FENOMENA SUBPRIME MORTGAGE & 
DILEMA PEMBIAYAAN KONSUMTIF DI INDONESIA

Belakangan di mass media banyak ditulis, bahwa salah satu permasalahan krisis 
keuangan yang melanda Amerika adalah berkaitan dengan industri “subprime 
mortgage” (KPR Subprima). Diawali pada akhir tahun 2006, industri KPR subprima 
di Amerika memasuki suatu masa yang disebut "masa kehancuran KPR subprima". 
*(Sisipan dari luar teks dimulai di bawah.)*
(** C4, witness: the interrupt comes during the second of three files;
    the third is never transcribed. *)
Lemma interrupt_aborts_batch_witness :
  transcribed_files
    (snd (fst (for_loop (Demo.scripted Demo.second_interrupted)
                        Demo.writers (Demo.args Demo.abc true false)
                        {| m := Demo.second_interrupted; segs := None |}
                        Demo.abc)))
  = ["a.wav"; "b.wav"].
Proof.
  destruct (interrupt_aborts_batch _
              (Demo.scripted Demo.second_interrupted) Demo.writers
              (Demo.args Demo.abc true false)
              {| m := Demo.second_interrupted; segs := None |}
              ["a.wav"] "b.wav" ["c.wav"] _ _ eq_refl eq_refl)
    as (fr & done & c & Hloop & _ & Htr).
  change (["a.wav"] ++ ["b.wav"; "c.wav"]) with Demo.abc in Hloop.
  rewrite Hloop. exact Htr.
Defined.

(** C10, witness: the interrupt during [b.wav] writes [b.wav.txt] and
    [b.wav.csv] from the segments of [a.wav], and the loop breaks. *)
Lemma interrupt_emits_stale_output_witness :
  snd (for_loop (Demo.scripted Demo.second_interrupted)
                Demo.writers (Demo.args Demo.abc true true)
                {| m := Demo.second_interrupted; segs := None |}
                Demo.abc)
  = Break
  /\ written (output_stuff Demo.writers (Demo.args Demo.abc true true)
                           Demo.hello "b.wav")
     = [(TXT, Demo.hello, "b.wav", "b.wav.txt");
        (CSV, Demo.hello, "b.wav", "b.wav.csv")].
Proof.
  destruct (interrupt_emits_stale_output _
              (Demo.scripted Demo.second_interrupted)
              Demo.writers (Demo.args Demo.abc true true)
              {| m := Demo.second_interrupted; segs := None |}
              ["a.wav"] "b.wav" ["c.wav"] _ _ Demo.hello [Ok Demo.bye]
              eq_refl eq_refl eq_refl ltac:(discriminate) eq_refl)
    as (_ & Hloop & Hwritten & _).
  change (["a.wav"] ++ ["b.wav"; "c.wav"]) with Demo.abc in Hloop.
  rewrite Hloop. split; [reflexivity | exact Hwritten].
Defined.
Tingginya angka penyitaan jaminan KPR subprima ini telah menyebabkan lebih dari 
24 perusahaan pemberi pinjaman KPR subprima mengalami kepailitan, salah satunya 
adalah perusahaan terkemuka yaitu New Century Financial Corporation, yang 
merupakan perusahaan KPR subprima terbesar kedua di Amerika. Kehancuran dari 
perusahaan-perusahaan KPR subprima ini telah mengakibatkan harga pasar saham 
berbasis Real estate investment trust senilai 6.5 triliun USD jatuh dan membawa 
pengaruh meluas terhadap bursa saham Amerika serta ekonomi secara keseluruhan. 
Krisis ini masih berlanjut terus dan telah mendapatkan perhatian serius dari 
media massa di Amerika serta
 pembuat undang-undang pada awal tahun 2007.

Permasalahan yang terjadi di Amerika tersebut, tampaknya tidak menjadi sebuah 
pelajaran berharga bagi praktisi keuangan di Indonesia. Dalam berita media masa 
pada awal November disampaikan bahwa perbankan mengenjot kredit konsumtif 
menjelang akhir tahun 2007 untuk memenuhi target pemberian kredit kepada 
masyarakat. Lebih lanjut, apabila kita perhatikan dengan seksama, komposisi 
kredit perbankan pada dua dekade belakangan ini, mengalami perubahan 
signifikan. Pada dekade sebelum 1990-an, komposisi kredit perbankan sebagian 
besar diperuntukkan bagi pembiayaan sektor produktif, baik itu sektor 
pertanian, sektor industri, sektor perdagangan, serta sektor produktif lainnya. 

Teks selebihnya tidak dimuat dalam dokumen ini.